Ok, until today, I still kind of thought of myself as young.
As I sat in the hall waiting for the classroom to open, I watched the eighteen and nineteen-year-olds stream by and realized that I was not one of them. It’s been thirteen years since I was in a college classroom and it feels like yesterday! Ah, but time has a way of flying.
Speaking of flying time, I spent the last half hour looking at pictures from Kenny’s first few days. I can hardly believe that another squishy little baby is about to descend on our little lives. I looked at the crazy infant-acne, the circles under my eyes (actually, those still haven’t really gone away) and the gummy grins and suddenly it’s getting more real and less theory that we’re having another one. Then I looked at Kenny, tangled up in the sheets and stuffed animals in his bed, and I can hardly believe that he’s getting so big. I feel like I just had him, and now he’s over half my height!
Tomorrow I hit 25 weeks on the pregnancy calendar. Fourteen to go – my c-section is scheduled for a week before my due date. It’s a little strange, knowing that I most likely won’t go into labor this time, that there is no guessing the baby’s birth date at a baby shower. Kenny was an emergency section. I was adamantly against it. I was against the epidural, too (mostly for the reason that it can slow down labor and actually increase chances of a c-section), but after nearly 15 hours of labor and no progression, I gave in. Actually, I think Casey said at that point that one of us needed drugs, and the nurses picked me…
It was another 9 hours (of groggy sleepy disorientation – I’d been up for 24 hours at that point) of un-felt labor before the OB on call woke me up to tell me that she felt that a section was eminent. I was terrified but at that point so exhausted, most of my fight was gone. I was running a fever and was still not dilated, and the contractions were less than a minute apart.
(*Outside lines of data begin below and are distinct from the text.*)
(* ===== verification/SegmentationSpec.v ===== *)
(** Segmentation: the sizes are those of 38.212 5.2.2, and the segments hold the
    transport block, each with a CRC that checks. *)

From stdpp Require Import base tactics list numbers.
From Stdlib Require Import ZArith Lia.
From S2P Require Import Prelude Arrays Crc CrcSpec CrcSimdSpec CrcCheck Segmentation.

(** ** Sizes *)

(** Table 5.3.2-1: the lifting sizes are [a * 2^j] up to 384 *)
Definition lifting_sizes : list Z :=
  filter (fun z => z <= 384) (a ← [2; 3; 5; 7; 9; 11; 13; 15]; j ← seqZ 0 8; [a * 2 ^ j]).

(** the least lifting size that is not below *)
Definition least_lifting (z Zc : Z) : Prop := Zc ∈ lifting_sizes /\ z <= Zc /\ forall z', z' ∈ lifting_sizes -> z <= z' -> Zc <= z'.

Definition lifting_check (z : Z) : bool :=
  match lifting_size z with
  | Some Zc => bool_decide (Zc ∈ lifting_sizes) && (z <=? Zc) && forallb (fun z' => (z' <? z) || (Zc <=? z')) lifting_sizes &&
      (2 <=? Zc) && (Zc <=? 384) && ((z <=? 1) || (2 * Zc <=? 6 * (z - 1)))
  | None => false
  end.

Lemma lifting_size_ok z : 0 <= z <= 384 ->
  exists Zc, lifting_size z = Some Zc /\ least_lifting z Zc /\ 2 <= Zc <= 384 /\ (2 <= z -> 2 * Zc <= 6 * (z - 1)).
Proof.
  intros Hz. assert (Hc : lifting_check z = true).
  { assert (Hall : forallb lifting_check (seqZ 0 385) = true) by by vm_compute.
    rewrite forallb_forall in Hall. apply Hall, list_elem_of_In, elem_of_seqZ. lia. }
  unfold lifting_check in Hc. destruct (lifting_size z) as [Zc|]; [|done]. exists Zc.
  rewrite !andb_true_iff, forallb_forall, bool_decide_eq_true in Hc. destruct Hc as (((((H1 & H2) & H3) & H4) & H5) & H6).
  split; [done|]. split; [split_and!; [done|lia|]|lia]. intros z' Hz'%list_elem_of_In%H3. lia.
Qed.

(** the number of segments and of the bits of CRCs they carry *)
Lemma segment_count_ok Kcb B : Kcb = 8448 \/ Kcb = 3840 -> 0 < B < 2 ^ 31 ->
  exists C L, segment_count Kcb B = (L, C, B + C * L) /\ 0 < C /\ C * 3816 < B + 3816 /\
    (B <= Kcb /\ C = 1 /\ L = 0 \/ Kcb < B /\ L = 24 /\ 1 < C /\ (C - 1) * (Kcb - 24) < B <= C * (Kcb - 24)).
Proof.
  intros HK HB. unfold segment_count. destruct (Z.leb_spec B Kcb).
  { exists 1, 0. split_and!; [f_equal; lia|lia..]. }
  rewrite Z.quot_div_nonneg by lia. pose proof (Z.div_mod B (Kcb - 24) ltac:(lia)) as Hd.
  pose proof (Z.mod_pos_bound B (Kcb - 24) ltac:(lia)) as Hm. set (q := B / (Kcb - 24)) in *.
  assert (Hq : 0 < q < 2 ^ 31) by nia. rewrite (u32_small ((Kcb - 24) * q)) by lia.
  exists (if (Kcb - 24) * q <? B then q + 1 else q), 24. destruct (Z.ltb_spec ((Kcb - 24) * q) B).
  - rewrite (u32_small (q + 1)) by lia. rewrite (u32_small ((q + 1) * 24)), u32_small by lia. split_and!; [done|lia..].
  - rewrite (u32_small (q * 24)), u32_small by lia. split_and!; [done|lia..].
Qed.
It turns out that Kenny was nearly two pounds bigger than they thought he was going to be – and with my small frame, the doctors assured me that I did the right thing in agreeing to the surgery. This time around, I wasn’t given much of an option. With two miscarriages and a laparoscopic surgery this year, and given Kenny’s size and the chances that number two will be bigger, my OB said that a VBAC was really too risky for me. I can’t say that I’m relishing the thought of being carved open like a prize turkey again, but with all we’ve been through this year, I’ve got to trust the good doctor.
It is frustrating, though, to read all the articles in pregnancy and parenting mags out there about the high percentage of unnecessary c-sections in the US, and about the “cop-out” of opting for repeat sections, without trying a VBAC. I was totally on board with all of that three years ago, but when you’re lying on the table and the one in charge says that for the baby’s safety you need to consent to a surgery, there really isn’t any other choice.
Have any of you out there tried a VBAC for a second (or third) baby? Opted for a repeat c-section? Were you given a choice? Let me hear your story.